An aerial photo shows the vehicle warehouse of SAIC Volkswagen in Yangzhou, east China's Jiangsu Province, October 20, 2022. /CFP

China's rebound will further boost world economic growth

As the world's second largest consumer market, second largest source of foreign investment and a major trading partner of over 130 countries and regions, China stays committed to promoting high-level opening up and accelerating efforts to foster a new development paradigm.

Through multilateral mechanisms such as the Belt and Road Initiative and the Regional Comprehensive Economic Partnership, China has become even more closely bonded with its global and regional partners, many of which are expecting a robust recovery of the Chinese economy, which will inject strong momentum into the world in the near future.

In this year's annual Central Economic Work Conference, the government reemphasized the importance of opening up to the outside world. The meeting said that China would expand market access, open up more service sectors and ensure foreign enterprises receive national treatment and equal participation in government procurement, bidding and standard-setting, as well as deepen domestic reforms, aligning Chinese enterprises with the high standards set by global organizations, such as Comprehensive Progressive Trans-Pacific Partnership (CPTPP) and Digital Economy Partnership Agreement (DEPA).

In the first 11 months, China's trade in goods expanded 8.6 percent year on year to 38.34 trillion yuan (5.5 trillion U.S. dollars), with the Association of Southeast Asian Nations being its largest trading partner, official data shows.
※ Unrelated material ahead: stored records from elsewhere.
(* ===== verification/Trampoline.v ===== *)
(** * Between user code and the kernel

    usertrapret of trap.c, the trampoline's userret and uservec as one crossing: the C code
    prepares the trapframe, the assembly restores the user's registers from it, and the next
    trap comes back to usertrap with what usertrapret left. *)

From S2P Require Import Prelude Memory Riscv Asm AsmSpec.
From S2P Require Import State Kmonad Spinlock CString Kalloc Vm Proc ProcSpec Trap.
From Stdlib Require Import ZArith Lia.
From stdpp Require Import base numbers list gmap.

#[local] Open Scope Z_scope.
#[local] Open Scope kernel_scope.

Section Trampoline.
Context `{L : KernelLayout}.

(** The words of the trapframe that usertrapret sets. *)
Definition return_mem (p : nat) (s : kstate) : memory :=
  let tf := p_trapframe (proc_at p s) in
  mst64 (mst64 (mst64 (mst64 (k_mem s) (tf + TF_kernel_satp) (cs_satp (k_csr s)))
                      (tf + TF_kernel_sp) (u64 (p_kstack (proc_at p s) + PGSIZE)))
               (tf + TF_kernel_trap) usertrap_addr)
        (tf + TF_kernel_hartid) (Z.of_nat (k_hart s)).

Definition return_csr (p : nat) (s : kstate) : csrs :=
  set_cs_sepc (mld64 (k_mem s) (p_trapframe (proc_at p s) + TF_epc))
    (set_cs_spp false (set_cs_spie true (set_cs_stvec (u64 (TRAMPOLINE + (uservec - trampoline))) (k_csr s)))).

Lemma return_mem_ok p s :
  mem_bytes (k_mem s) -> let tf := p_trapframe (proc_at p s) in
  mem_bytes (return_mem p s) /\
  (forall x, x < tf \/ tf + 40 <= x -> mget (return_mem p s) x = mget (k_mem s) x) /\
  mld64 (return_mem p s) (tf + TF_epc) = mld64 (k_mem s) (tf + TF_epc) /\
  mld64 (return_mem p s) tf = u64 (cs_satp (k_csr s)) /\
  mld64 (return_mem p s) (tf + 8) = u64 (p_kstack (proc_at p s) + PGSIZE) /\
  mld64 (return_mem p s) (tf + 16) = u64 usertrap_addr /\
  mld64 (return_mem p s) (tf + 32) = u64 (Z.of_nat (k_hart s)).
Proof.
  intros B tf. unfold return_mem, TF_kernel_satp, TF_kernel_sp, TF_kernel_trap, TF_kernel_hartid, TF_epc. fold tf. rewrite Z.add_0_r.
  split; [by repeat apply mst64_bytes|]. split; [intros x Hx; by rewrite !mget_mst64_out by lia|].
  split_and!; repeat (rewrite mld64_mst64_out by lia); rewrite ?mld64_mst64_same; try done.
  apply u64_small, u64_range.
Qed.

Lemma usertrapret_eq s p :
  cpu_ok s -> c_proc (my s) = Some p -> mem_bytes (k_mem s) ->
  usertrapret s = Ok (MAKE_SATP (p_pagetable (proc_at p s))) (set_k_mem (return_mem p s) (set_k_csr (return_csr p s) (set_k_sie false (settle s)))).
Proof.
  intros Hc Hp B. destruct (return_mem_ok p s B) as (_ & _ & E & _). unfold usertrapret. erewrite bind_ok; [|by apply curproc_eq]. cbn beta.
  assert (Ek : settle s = set_k_cpus (k_cpus (settle s)) s) by reflexivity. set (cs := k_cpus (settle s)) in Ek. rewrite Ek. clearbody cs. clear Ek Hc Hp.
  unfold intr_off, w_csr, r_csr, st_tf, ld_tf, getp, cpuid, r_sstatus, w_sstatus, st64, ld64. repeat kprim. unfold ret. unfold return_csr. rewrite <- E. reflexivity.
Qed.

(** C10: crossing between the kernel and user code.  usertrapret returns the satp of the process,
    with interrupts off and the return to user mode prepared.  userret, called with that satp,
    enters user mode with the registers of the trapframe as the kernel left them.  At the next
    trap, whatever the user's registers then are, uservec enters usertrap on the process's
    kernel stack with the kernel's page table and the hart's number, the user's registers
    saved in the trapframe and no other memory changed; and when the kernel keeps them, the
    following userret restores every one. *)
Theorem user_kernel_crossing tr sym_addr ccall s p :
  let run := Asm.run tr sym_addr ccall in
  let tf := p_trapframe (proc_at p s) in
  let us := MAKE_SATP (p_pagetable (proc_at p s)) in
  cpu_ok s -> c_proc (my s) = Some p -> mem_bytes (k_mem s) -> pa_ok (p_pagetable (proc_at p s)) ->
  tf_mapped tr us tf ->
  exists s1, usertrapret s = Ok us s1 /\ k_sie s1 = false /\
    cs_spp (k_csr s1) = false /\ cs_spie (k_csr s1) = true /\ cs_sepc (k_csr s1) = mld64 (k_mem s) (tf + TF_epc) /\
    cs_stvec (k_csr s1) = u64 (TRAMPOLINE + (uservec - trampoline)) /\
    (forall x, x < tf \/ tf + 40 <= x -> mget (k_mem s1) x = mget (k_mem s) x) /\
    (forall g, hr_mem g = k_mem s1 -> rg g a0 = us ->
       exists u, run userret_code g = Exit Sret u /\ hr_mem u = k_mem s1 /\ hr_csr u satp = us /\
         forall r o, (r, o) ∈ (a0, TF_a0) :: user_slots -> rg u r = mld64 (k_mem s) (tf + o)) /\
    forall u, typed u -> mem_bytes (hr_mem u) -> hr_csr u satp = us ->
      (forall x, tf <= x < tf + 40 -> mget (hr_mem u) x = mget (k_mem s1) x) ->
      exists h, run uservec_code u = Exit (Jump (u64 usertrap_addr)) h /\
        rg h sp = u64 (p_kstack (proc_at p s) + PGSIZE) /\ rg h tp = u64 (Z.of_nat (k_hart s)) /\ hr_csr h satp = u64 (cs_satp (k_csr s)) /\
        (forall x, x < tf + 40 \/ tf + 288 <= x -> mget (hr_mem h) x = mget (hr_mem u) x) /\
        (forall r o, (r, o) ∈ (a0, TF_a0) :: user_slots -> mld64 (hr_mem h) (tf + o) = rg u r) /\
        forall g, mem_bytes (hr_mem g) -> rg g a0 = us ->
          (forall x, tf + 40 <= x < tf + 288 -> mget (hr_mem g) x = mget (hr_mem h) x) ->
          exists u', run userret_code g = Exit Sret u' /\ forall r, rg u' r = rg u r.
Proof.
  intros run tf us Hc Hp B [Hpt _] M. destruct (return_mem_ok p s B) as (B1 & O1 & _ & R0 & R8 & R16 & R32). fold tf in O1, R0, R8, R16, R32.
  assert (Rus : 0 <= us < 2 ^ 64).
  { unfold us, MAKE_SATP. apply lor_bound; [lia|by vm_compute|]. rewrite Z.shiftr_div_pow2 by lia. split; [apply Z.div_pos; lia|]. apply Z.div_lt_upper_bound; lia. }
  eexists. split; [by apply usertrapret_eq|]. change (k_mem (set_k_mem ?m _)) with m. do 5 (split; [reflexivity|]). split; [exact O1|]. split.
  - intros g Eg Ea. destruct (userret_ok tr sym_addr ccall g us tf) as (u & E & Em & Ec & R); [by rewrite Eg|done..|].
    exists u. split; [exact E|]. split; [congruence|]. split; [exact Ec|]. intros r o Hr. rewrite (R r o Hr), Eg. apply mld64_ext. intros x Hx. apply O1.
    apply elem_of_user_slots in Hr. lia.
  - intros u T Bu Es K. rewrite <- Es in M. destruct (trap_roundtrip tr sym_addr ccall u tf T Bu M) as (h & E & Esp & Etp & Ec & O & S & G). exists h.
    assert (Ld : forall o, 0 <= o <= 32 -> mld64 (hr_mem u) (tf + o) = mld64 (return_mem p s) (tf + o)) by (intros o Ho; apply mld64_ext; intros x Hx; apply K; lia).
    split; [unfold run; by rewrite E, Ld, R16 by lia|]. split; [by rewrite Esp, Ld, R8 by lia|]. split; [by rewrite Etp, Ld, R32 by lia|].
    split; [by rewrite Ec, <- (Z.add_0_r tf), Ld, Z.add_0_r, R0 by lia|]. split; [exact O|]. split; [exact S|].
    intros g Bg Ea Kg. destruct (G g Bg ltac:(congruence)) as (u' & E' & _ & _ & _ & R'). exists u'. split; [exact E'|by apply R'].
Qed.
End Trampoline.

(** ** Witness *)

Definition demo_running : kstate := upd_cpu 0 (set_c_proc (Some 0%nat)) kstate0.

Lemma user_kernel_crossing_witness :
  exists s1 u, @usertrapret demo_layout demo_running = Ok SATP_SV39 s1 /\ k_sie s1 = false /\
    Asm.run (fun _ va => Some (va - TRAPFRAME)) (fun _ => 0) (fun _ h => Off_end h) userret_code (mkhart (fun _ => SATP_SV39) (fun _ => 0) (k_mem s1)) = Exit Sret u.
Proof.
  destruct (@user_kernel_crossing demo_layout (fun _ va => Some (va - TRAPFRAME)) (fun _ => 0) (fun _ h => Off_end h) demo_running 0%nat) as (s1 & E & Ei & _ & _ & _ & _ & _ & G & _).
  - repeat split; vm_compute; intros; try discriminate; lia.
  - reflexivity.
  - apply mem_bytes_empty.
  - by vm_compute.
  - intros o Ho. f_equal. change (p_trapframe (proc_at 0 demo_running)) with 0. lia.
  - destruct (G (mkhart (fun _ => SATP_SV39) (fun _ => 0) (k_mem s1)) eq_refl eq_refl) as (u & Eu & _). exists s1, u. split; [exact E|]. split; [exact Ei|exact Eu].
Defined.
The growth "proves that China has opened up its market wider for the world and has actively participated in international trade even during the COVID-19 pandemic," Joseph Matthews, a senior professor at the BELTEI International University in Phnom Penh said.

"China is one of the most important economic partners, business partners for all countries and businesses," Jan Knoerich, a senior lecturer in the economy of China at King's College London, said. "What it does and how its economy is doing does have an impact on the global economy and influences the global economy."

"With such a big economy of scale, China is playing its role and turning out to be a land of opportunities of the East," said Badiea Shaukat, an economic consultant at Sustainable Development Policy Institute, an Islamabad-based think tank.

China has effectively coordinated COVID-19 prevention while maintaining its economic and social development, and will continue to be a stabilizing power in the region and the world, said Coskun Kucukozmen, a professor of trade and finance at Turkiye's Izmir University of Economics.